Definition or_policy_denied (reason : str) : str := if is_empty reason then REASON_POLICY_DENIED else reason.

Definition deny_with_source (reason : str) (source : NetworkDecisionSource) : NetworkDecision :=
  NetDeny (or_policy_denied reason) source PolicyDeny.
Definition ask_with_source (reason : str) (source : NetworkDecisionSource) : NetworkDecision :=
  NetDeny (or_policy_denied reason) source PolicyAsk.

Definition map_decider_decision (d : NetworkDecision) : NetworkDecision :=
  match d with
  | NetAllow => NetAllow
  | NetDeny reason _ decision => NetDeny reason Decider decision
  end.

(** [PolicyAuditEventArgs], as far as the decision fills it in. *)
Record AuditEvent := mkAuditEvent {
  audit_decision : str; audit_source : NetworkDecisionSource; audit_reason : str; audit_override : bool }.

Definition policy_decision_as_str (d : NetworkPolicyDecision) : str :=
  match d with PolicyDeny => lit "deny" | PolicyAsk => lit "ask" end.

(** [evaluate_host_policy] from the decision on the host: the answer and the audit event.
    The handle the request came through has an environment and an execution of its own. *)
Definition evaluate_host_policy (host_decision : HostBlockDecision) (decider : option (NetworkPolicyRequest -> NetworkDecision))
    (environment_id execution_id : option str) (request : NetworkPolicyRequest) : NetworkDecision * AuditEvent :=
  let '(decision, policy_override) :=
    match host_decision with
    | Allowed => (NetAllow, false)
    | Blocked NotAllowed =>
        match decider with
        | Some decide =>
            let environment := match req_environment_id request with None => environment_id | Some e => Some e end in
            let request :=
              mkNetworkPolicyRequest (req_protocol request) (req_host request) (req_port request) environment
                (req_client_addr request) (req_method request) (req_command request) (req_exec_policy_hint request)
                execution_id in
            let d := map_decider_decision (decide request) in
            (d, match d with NetAllow => true | _ => false end)
        | None => (deny_with_source (HostBlockReason_as_str NotAllowed) BaselinePolicy, false)
        end
    | Blocked reason => (deny_with_source (HostBlockReason_as_str reason) BaselinePolicy, false)
    end in
  let event :=
    match decision with
    | NetAllow =>
        mkAuditEvent (lit "allow") (if policy_override then Decider else BaselinePolicy)
          (if policy_override then HostBlockReason_as_str NotAllowed else lit "allow") policy_override
    | NetDeny reason source d => mkAuditEvent (policy_decision_as_str d) source reason policy_override
    end in
  (decision, event).

(** ** Dialling *)

(** [rama_net::address::Host]. *)
Inductive TargetHost := HostAddress (ip : IpAddr) | HostName (name : str).

Definition is_localhost_name (name : str) : bool :=
  eq_ignore_ascii_case (trim_end_matches (char_eqb dot_char) name) (lit "localhost").

Definition is_non_public_target (host : TargetHost) : bool :=
  match host with
  | HostAddress ip => is_non_public_ip ip
  | HostName name => is_localhost_name name
  end.

Definition target_matches_non_public_addr (host : TargetHost) (addr : IpAddr) : bool :=
  match host with
  | HostAddress ip => bool_decide (ip = addr)
  | HostName name => is_localhost_name name && ip_is_loopback addr
  end.

Section dial.
Context `{MitmHookOps} `{GlobSetOps} `{SocketPathOps} `{UrlHostOps}.

(** [allows_non_public_target]: the state is read for the flag, and again for the decision. *)
Definition allows_non_public_target (s1 s2 : ConfigState) (lookup : resolver) (to_string : TargetHost -> str)
    (host : TargetHost) (port : N) (addr : IpAddr) : bool :=
  if allow_local_binding (config s1) then true
  else if negb (target_matches_non_public_addr host addr) then false
  else bool_decide (host_blocked s2 lookup (to_string host) port = Allowed).

(** [connect], up to the connection itself. *)
Definition may_dial (s1 s2 : ConfigState) (lookup : resolver) (to_string : TargetHost -> str)
    (host : TargetHost) (port : N) (addr : IpAddr) : bool :=
  negb (is_non_public_ip addr && negb (allows_non_public_target s1 s2 lookup to_string host port addr)).

End dial.
(* ===== verification/NetSafety.v ===== *)
(** * Properties of the network proxy

    The theorems about the components of the network proxy together: which hosts are let
    through, what a decider and a change of address can do, what holds of every state of a
    proxy that many tasks use at once, that every operation ends when it is left alone, and
    what interleavings lose. *)

From stdpp Require Import base list strings gmap relations.
From Stdlib Require Import NArith.
From S2P Require Import Prelude NetAddr NetPolicy NetConfig NetState CredBroker NetRuntime.

(** ** A concrete environment *)

Module PlainProxy.

#[export] Instance hooks : MitmHookOps := {|
  MitmHookConfig := unit;
  MitmHooksByHost := unit;
  MitmState := unit;
  validate_mitm_hooks on hooks := is_empty hooks || on;
  compile_mitm_hooks on hooks := if is_empty hooks || on then Some tt else None;
  mitm_state_new _ := Some tt;
  hooks_contain_key _ _ := false;
|}.

#[export] Instance paths : SocketPathOps := {|
  path_is_absolute p := starts_with (lit "/") p;
  from_absolute_path p := Some p;
  canonicalize p := Some p;
|}.

#[export] Instance url_hosts : UrlHostOps := {| url_host_parse s := Some s |}.
#[export] Instance urls : UrlOps := {| url_parse _ := None |}.
#[export] Existing Instances WildGlob.ops WildGlob.laws PlainDeps.headers PlainDeps.markers.

(** A configuration with an allowlist and a denylist. *)
Definition sample_config (allowed denied : list str) : NetworkProxyConfig :=
  set_denied_domains denied (set_allowed_domains allowed (set_enabled true config_default)).

Definition idle_inputs : Inputs := mkInputs (Ok None) (Err tt) (fun _ _ => None) 1 (fun n => 7 * n).

End PlainProxy.
Import PlainProxy.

• Your objective:
The answer must consist of every line from the entries that holds the string "negb".

• Exercise answer:
  else if negb (target_matches_non_public_addr host addr) then false
  negb (is_non_public_ip addr && negb (allows_non_public_target s1 s2 lookup to_string host port addr)).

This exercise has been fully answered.